EXERCISE AIM. Using the data that follows, return exactly the lines from the one that contains "apply (inj Some) in H as <-. destruct" through the one that contains "in Hf as [? _].", ends included.

⟨

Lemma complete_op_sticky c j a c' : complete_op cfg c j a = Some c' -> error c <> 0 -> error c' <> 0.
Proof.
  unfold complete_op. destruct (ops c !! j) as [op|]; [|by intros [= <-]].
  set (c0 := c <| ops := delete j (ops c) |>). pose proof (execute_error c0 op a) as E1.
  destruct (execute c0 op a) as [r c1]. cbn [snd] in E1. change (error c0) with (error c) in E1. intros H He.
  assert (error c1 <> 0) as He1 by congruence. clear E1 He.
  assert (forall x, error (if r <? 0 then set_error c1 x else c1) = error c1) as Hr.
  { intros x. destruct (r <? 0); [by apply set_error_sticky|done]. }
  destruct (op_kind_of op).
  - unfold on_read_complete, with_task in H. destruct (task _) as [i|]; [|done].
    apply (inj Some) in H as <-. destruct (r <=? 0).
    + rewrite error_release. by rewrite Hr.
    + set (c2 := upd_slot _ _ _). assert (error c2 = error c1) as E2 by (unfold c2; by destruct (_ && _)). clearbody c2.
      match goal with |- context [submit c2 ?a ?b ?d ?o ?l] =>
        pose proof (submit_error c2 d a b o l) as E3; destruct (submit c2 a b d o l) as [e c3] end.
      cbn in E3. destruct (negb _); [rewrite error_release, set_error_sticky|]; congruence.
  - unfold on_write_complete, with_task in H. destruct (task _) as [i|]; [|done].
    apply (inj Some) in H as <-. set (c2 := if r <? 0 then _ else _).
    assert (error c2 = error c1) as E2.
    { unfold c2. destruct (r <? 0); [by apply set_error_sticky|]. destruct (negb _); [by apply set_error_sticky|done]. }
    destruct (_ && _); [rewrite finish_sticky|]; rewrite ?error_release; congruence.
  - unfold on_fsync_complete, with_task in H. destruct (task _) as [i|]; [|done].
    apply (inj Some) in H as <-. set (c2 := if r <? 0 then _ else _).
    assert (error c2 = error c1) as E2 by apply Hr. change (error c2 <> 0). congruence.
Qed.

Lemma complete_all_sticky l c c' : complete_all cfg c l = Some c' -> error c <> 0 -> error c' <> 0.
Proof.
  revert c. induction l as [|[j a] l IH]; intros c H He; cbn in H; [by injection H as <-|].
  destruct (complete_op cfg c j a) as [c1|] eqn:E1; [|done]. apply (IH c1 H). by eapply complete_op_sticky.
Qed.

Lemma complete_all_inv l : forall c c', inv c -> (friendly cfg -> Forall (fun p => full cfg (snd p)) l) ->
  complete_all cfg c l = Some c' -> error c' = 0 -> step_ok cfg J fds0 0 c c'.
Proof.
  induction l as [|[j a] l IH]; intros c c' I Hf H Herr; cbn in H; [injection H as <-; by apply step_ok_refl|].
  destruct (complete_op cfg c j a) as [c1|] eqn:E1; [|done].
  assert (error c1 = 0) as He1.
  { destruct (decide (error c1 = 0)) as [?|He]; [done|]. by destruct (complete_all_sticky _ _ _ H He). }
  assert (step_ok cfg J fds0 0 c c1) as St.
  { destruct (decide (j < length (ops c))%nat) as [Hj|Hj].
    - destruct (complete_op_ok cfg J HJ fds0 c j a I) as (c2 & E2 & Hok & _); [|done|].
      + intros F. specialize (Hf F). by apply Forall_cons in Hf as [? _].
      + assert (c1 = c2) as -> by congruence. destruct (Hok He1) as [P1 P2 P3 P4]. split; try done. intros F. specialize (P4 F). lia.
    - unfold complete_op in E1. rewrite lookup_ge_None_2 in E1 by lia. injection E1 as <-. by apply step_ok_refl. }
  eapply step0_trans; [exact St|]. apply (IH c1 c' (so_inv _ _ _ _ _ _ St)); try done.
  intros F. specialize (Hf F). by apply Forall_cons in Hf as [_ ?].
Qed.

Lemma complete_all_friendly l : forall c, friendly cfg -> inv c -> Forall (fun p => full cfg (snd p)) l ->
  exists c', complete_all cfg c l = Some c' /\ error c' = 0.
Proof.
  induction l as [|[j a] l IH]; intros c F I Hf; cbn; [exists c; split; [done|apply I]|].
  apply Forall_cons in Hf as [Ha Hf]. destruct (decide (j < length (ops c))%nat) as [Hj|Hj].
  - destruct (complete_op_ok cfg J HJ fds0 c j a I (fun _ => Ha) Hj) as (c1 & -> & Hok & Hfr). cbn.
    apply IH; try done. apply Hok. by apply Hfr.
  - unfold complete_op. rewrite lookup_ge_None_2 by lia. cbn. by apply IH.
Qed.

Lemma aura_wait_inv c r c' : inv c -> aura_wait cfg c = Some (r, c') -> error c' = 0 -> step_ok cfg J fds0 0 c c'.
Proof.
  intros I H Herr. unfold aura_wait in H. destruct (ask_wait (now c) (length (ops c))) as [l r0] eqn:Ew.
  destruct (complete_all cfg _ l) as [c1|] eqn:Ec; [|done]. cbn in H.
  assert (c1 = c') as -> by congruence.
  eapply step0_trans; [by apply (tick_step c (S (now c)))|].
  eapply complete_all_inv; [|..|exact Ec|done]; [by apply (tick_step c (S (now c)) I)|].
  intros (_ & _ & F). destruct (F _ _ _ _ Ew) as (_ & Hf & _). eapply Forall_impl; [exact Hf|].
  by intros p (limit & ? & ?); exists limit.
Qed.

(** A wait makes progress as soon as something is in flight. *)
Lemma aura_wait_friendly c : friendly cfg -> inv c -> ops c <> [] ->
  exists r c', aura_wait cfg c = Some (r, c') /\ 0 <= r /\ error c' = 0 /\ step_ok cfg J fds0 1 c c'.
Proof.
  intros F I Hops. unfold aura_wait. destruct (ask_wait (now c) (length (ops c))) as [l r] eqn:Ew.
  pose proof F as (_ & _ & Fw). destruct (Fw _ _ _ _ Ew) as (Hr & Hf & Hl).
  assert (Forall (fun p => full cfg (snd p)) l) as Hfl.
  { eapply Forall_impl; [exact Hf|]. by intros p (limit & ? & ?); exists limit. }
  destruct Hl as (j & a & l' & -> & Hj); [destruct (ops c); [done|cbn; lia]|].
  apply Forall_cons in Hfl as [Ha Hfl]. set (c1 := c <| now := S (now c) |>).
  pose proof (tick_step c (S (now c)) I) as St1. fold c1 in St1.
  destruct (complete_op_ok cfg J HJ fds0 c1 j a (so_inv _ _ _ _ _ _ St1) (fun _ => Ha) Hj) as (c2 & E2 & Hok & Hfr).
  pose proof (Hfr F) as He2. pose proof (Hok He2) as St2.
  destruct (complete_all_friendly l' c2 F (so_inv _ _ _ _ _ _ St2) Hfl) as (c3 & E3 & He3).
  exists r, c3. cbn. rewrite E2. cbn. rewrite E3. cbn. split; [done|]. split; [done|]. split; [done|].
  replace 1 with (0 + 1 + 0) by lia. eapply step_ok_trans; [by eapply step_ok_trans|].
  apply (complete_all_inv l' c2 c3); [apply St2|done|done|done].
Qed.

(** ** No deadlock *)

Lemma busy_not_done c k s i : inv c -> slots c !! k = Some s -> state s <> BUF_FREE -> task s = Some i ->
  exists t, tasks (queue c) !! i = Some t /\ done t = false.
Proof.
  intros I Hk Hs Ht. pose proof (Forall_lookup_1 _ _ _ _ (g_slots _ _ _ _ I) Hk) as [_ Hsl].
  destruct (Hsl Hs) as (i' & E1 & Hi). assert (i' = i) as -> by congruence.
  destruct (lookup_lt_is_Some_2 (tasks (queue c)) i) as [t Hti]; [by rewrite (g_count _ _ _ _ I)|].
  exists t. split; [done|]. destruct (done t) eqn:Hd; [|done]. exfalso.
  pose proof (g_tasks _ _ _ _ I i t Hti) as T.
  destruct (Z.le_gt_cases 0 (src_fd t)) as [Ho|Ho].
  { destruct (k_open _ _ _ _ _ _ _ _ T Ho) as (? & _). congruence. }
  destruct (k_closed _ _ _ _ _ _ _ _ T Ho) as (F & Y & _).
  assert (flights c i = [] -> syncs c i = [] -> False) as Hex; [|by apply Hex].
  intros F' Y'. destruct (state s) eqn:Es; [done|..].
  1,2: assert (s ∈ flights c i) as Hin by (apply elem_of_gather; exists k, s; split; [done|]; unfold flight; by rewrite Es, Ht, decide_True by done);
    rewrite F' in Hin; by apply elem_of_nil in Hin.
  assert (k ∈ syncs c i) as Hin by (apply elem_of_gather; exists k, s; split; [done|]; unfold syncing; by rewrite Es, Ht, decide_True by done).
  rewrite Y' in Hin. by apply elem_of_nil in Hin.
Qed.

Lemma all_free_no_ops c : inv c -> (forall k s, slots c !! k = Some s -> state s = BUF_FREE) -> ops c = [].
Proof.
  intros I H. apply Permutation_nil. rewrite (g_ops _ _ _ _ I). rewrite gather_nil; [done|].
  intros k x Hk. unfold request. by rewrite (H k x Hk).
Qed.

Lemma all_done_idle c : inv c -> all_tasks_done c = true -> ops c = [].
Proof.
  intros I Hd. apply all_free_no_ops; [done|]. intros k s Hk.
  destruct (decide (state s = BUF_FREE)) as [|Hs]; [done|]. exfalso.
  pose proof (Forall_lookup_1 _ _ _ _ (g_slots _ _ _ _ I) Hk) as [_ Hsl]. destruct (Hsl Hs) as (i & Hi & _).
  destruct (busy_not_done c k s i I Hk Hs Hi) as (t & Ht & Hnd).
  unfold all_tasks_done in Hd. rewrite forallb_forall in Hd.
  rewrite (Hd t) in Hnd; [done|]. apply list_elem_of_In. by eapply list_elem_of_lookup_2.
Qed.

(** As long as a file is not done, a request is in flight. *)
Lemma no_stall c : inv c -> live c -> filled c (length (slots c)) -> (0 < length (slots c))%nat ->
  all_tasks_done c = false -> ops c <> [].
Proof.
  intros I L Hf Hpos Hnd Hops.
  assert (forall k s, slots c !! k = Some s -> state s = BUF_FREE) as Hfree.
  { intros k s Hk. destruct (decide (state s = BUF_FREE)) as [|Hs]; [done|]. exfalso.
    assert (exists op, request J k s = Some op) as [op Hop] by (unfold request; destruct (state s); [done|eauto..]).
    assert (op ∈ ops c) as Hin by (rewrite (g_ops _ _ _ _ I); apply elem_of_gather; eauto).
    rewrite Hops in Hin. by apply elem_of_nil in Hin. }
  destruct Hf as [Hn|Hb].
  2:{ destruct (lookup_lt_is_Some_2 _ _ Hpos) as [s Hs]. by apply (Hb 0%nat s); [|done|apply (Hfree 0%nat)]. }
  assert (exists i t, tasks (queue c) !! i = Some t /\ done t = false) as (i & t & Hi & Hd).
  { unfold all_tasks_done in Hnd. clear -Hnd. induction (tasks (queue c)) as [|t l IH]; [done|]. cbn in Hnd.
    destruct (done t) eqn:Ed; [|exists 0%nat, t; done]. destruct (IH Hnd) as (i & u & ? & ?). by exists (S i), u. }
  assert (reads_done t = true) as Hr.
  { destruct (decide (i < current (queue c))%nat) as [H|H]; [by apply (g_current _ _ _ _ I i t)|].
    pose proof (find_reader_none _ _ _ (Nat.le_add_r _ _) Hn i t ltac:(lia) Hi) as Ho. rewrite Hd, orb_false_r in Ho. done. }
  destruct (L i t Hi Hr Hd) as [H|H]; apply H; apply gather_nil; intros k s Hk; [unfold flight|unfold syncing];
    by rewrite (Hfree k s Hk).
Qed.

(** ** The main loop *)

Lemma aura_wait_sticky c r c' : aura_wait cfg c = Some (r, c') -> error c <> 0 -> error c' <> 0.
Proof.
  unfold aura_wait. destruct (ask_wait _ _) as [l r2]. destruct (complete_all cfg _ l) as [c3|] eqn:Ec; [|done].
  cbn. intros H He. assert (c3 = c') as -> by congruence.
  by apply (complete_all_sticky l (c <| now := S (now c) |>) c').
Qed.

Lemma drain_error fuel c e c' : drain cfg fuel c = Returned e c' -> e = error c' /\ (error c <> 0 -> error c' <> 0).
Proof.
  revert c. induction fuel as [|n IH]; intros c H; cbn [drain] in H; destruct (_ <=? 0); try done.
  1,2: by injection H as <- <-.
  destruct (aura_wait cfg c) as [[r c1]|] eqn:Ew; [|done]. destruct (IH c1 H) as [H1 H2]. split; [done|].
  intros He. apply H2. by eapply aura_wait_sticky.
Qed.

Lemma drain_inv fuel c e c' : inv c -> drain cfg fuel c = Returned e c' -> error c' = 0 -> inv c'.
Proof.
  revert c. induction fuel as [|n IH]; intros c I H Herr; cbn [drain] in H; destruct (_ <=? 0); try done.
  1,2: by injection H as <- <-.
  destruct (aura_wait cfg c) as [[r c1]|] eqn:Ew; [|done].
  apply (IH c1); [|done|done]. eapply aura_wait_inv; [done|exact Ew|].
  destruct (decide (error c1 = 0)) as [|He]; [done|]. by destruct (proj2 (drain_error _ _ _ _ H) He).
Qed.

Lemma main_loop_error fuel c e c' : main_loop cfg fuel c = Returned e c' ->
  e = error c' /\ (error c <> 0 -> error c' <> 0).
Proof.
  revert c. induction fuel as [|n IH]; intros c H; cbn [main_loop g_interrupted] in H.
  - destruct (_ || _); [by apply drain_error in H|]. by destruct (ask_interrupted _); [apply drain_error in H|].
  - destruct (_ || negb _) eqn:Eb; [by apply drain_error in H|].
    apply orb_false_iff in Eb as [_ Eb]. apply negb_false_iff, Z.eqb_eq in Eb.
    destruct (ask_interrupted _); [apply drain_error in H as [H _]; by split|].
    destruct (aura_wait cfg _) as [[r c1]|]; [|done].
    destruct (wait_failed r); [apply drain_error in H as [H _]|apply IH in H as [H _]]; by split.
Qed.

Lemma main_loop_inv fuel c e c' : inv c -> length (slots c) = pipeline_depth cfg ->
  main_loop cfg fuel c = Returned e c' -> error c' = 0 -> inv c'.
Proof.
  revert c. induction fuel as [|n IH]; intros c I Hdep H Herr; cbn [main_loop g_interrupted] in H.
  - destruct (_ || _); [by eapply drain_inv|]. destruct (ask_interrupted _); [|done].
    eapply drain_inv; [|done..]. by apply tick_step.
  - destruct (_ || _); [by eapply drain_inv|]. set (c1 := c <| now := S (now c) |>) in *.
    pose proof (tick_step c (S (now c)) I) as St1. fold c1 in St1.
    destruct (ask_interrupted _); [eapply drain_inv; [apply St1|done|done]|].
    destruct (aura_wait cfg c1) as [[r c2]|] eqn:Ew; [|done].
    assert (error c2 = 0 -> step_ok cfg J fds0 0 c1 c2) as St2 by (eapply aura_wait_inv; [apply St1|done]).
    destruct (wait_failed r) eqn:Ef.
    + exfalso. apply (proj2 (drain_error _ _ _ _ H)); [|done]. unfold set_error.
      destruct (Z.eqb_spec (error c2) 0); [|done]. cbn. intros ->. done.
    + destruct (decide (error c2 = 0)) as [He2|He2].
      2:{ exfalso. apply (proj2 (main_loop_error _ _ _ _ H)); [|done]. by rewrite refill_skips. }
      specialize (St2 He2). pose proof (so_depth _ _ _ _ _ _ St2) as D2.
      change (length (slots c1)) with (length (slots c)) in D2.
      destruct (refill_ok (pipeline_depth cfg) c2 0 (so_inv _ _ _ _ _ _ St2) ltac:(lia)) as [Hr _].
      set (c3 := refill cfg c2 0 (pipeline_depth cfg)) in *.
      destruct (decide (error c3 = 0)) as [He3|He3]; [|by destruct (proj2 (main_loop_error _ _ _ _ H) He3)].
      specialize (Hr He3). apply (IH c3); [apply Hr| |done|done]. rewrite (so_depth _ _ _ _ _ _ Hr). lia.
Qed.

⟩

FINISHED EXERCISE.
    apply (inj Some) in H as <-. destruct (r <=? 0).
    + rewrite error_release. by rewrite Hr.
    + set (c2 := upd_slot _ _ _). assert (error c2 = error c1) as E2 by (unfold c2; by destruct (_ && _)). clearbody c2.
      match goal with |- context [submit c2 ?a ?b ?d ?o ?l] =>
        pose proof (submit_error c2 d a b o l) as E3; destruct (submit c2 a b d o l) as [e c3] end.
      cbn in E3. destruct (negb _); [rewrite error_release, set_error_sticky|]; congruence.
  - unfold on_write_complete, with_task in H. destruct (task _) as [i|]; [|done].
    apply (inj Some) in H as <-. set (c2 := if r <? 0 then _ else _).
    assert (error c2 = error c1) as E2.
    { unfold c2. destruct (r <? 0); [by apply set_error_sticky|]. destruct (negb _); [by apply set_error_sticky|done]. }
    destruct (_ && _); [rewrite finish_sticky|]; rewrite ?error_release; congruence.
  - unfold on_fsync_complete, with_task in H. destruct (task _) as [i|]; [|done].
    apply (inj Some) in H as <-. set (c2 := if r <? 0 then _ else _).
    assert (error c2 = error c1) as E2 by apply Hr. change (error c2 <> 0). congruence.
Qed.

Lemma complete_all_sticky l c c' : complete_all cfg c l = Some c' -> error c <> 0 -> error c' <> 0.
Proof.
  revert c. induction l as [|[j a] l IH]; intros c H He; cbn in H; [by injection H as <-|].
  destruct (complete_op cfg c j a) as [c1|] eqn:E1; [|done]. apply (IH c1 H). by eapply complete_op_sticky.
Qed.

Lemma complete_all_inv l : forall c c', inv c -> (friendly cfg -> Forall (fun p => full cfg (snd p)) l) ->
  complete_all cfg c l = Some c' -> error c' = 0 -> step_ok cfg J fds0 0 c c'.
Proof.
  induction l as [|[j a] l IH]; intros c c' I Hf H Herr; cbn in H; [injection H as <-; by apply step_ok_refl|].
  destruct (complete_op cfg c j a) as [c1|] eqn:E1; [|done].
  assert (error c1 = 0) as He1.
  { destruct (decide (error c1 = 0)) as [?|He]; [done|]. by destruct (complete_all_sticky _ _ _ H He). }
  assert (step_ok cfg J fds0 0 c c1) as St.
  { destruct (decide (j < length (ops c))%nat) as [Hj|Hj].
    - destruct (complete_op_ok cfg J HJ fds0 c j a I) as (c2 & E2 & Hok & _); [|done|].
      + intros F. specialize (Hf F). by apply Forall_cons in Hf as [? _].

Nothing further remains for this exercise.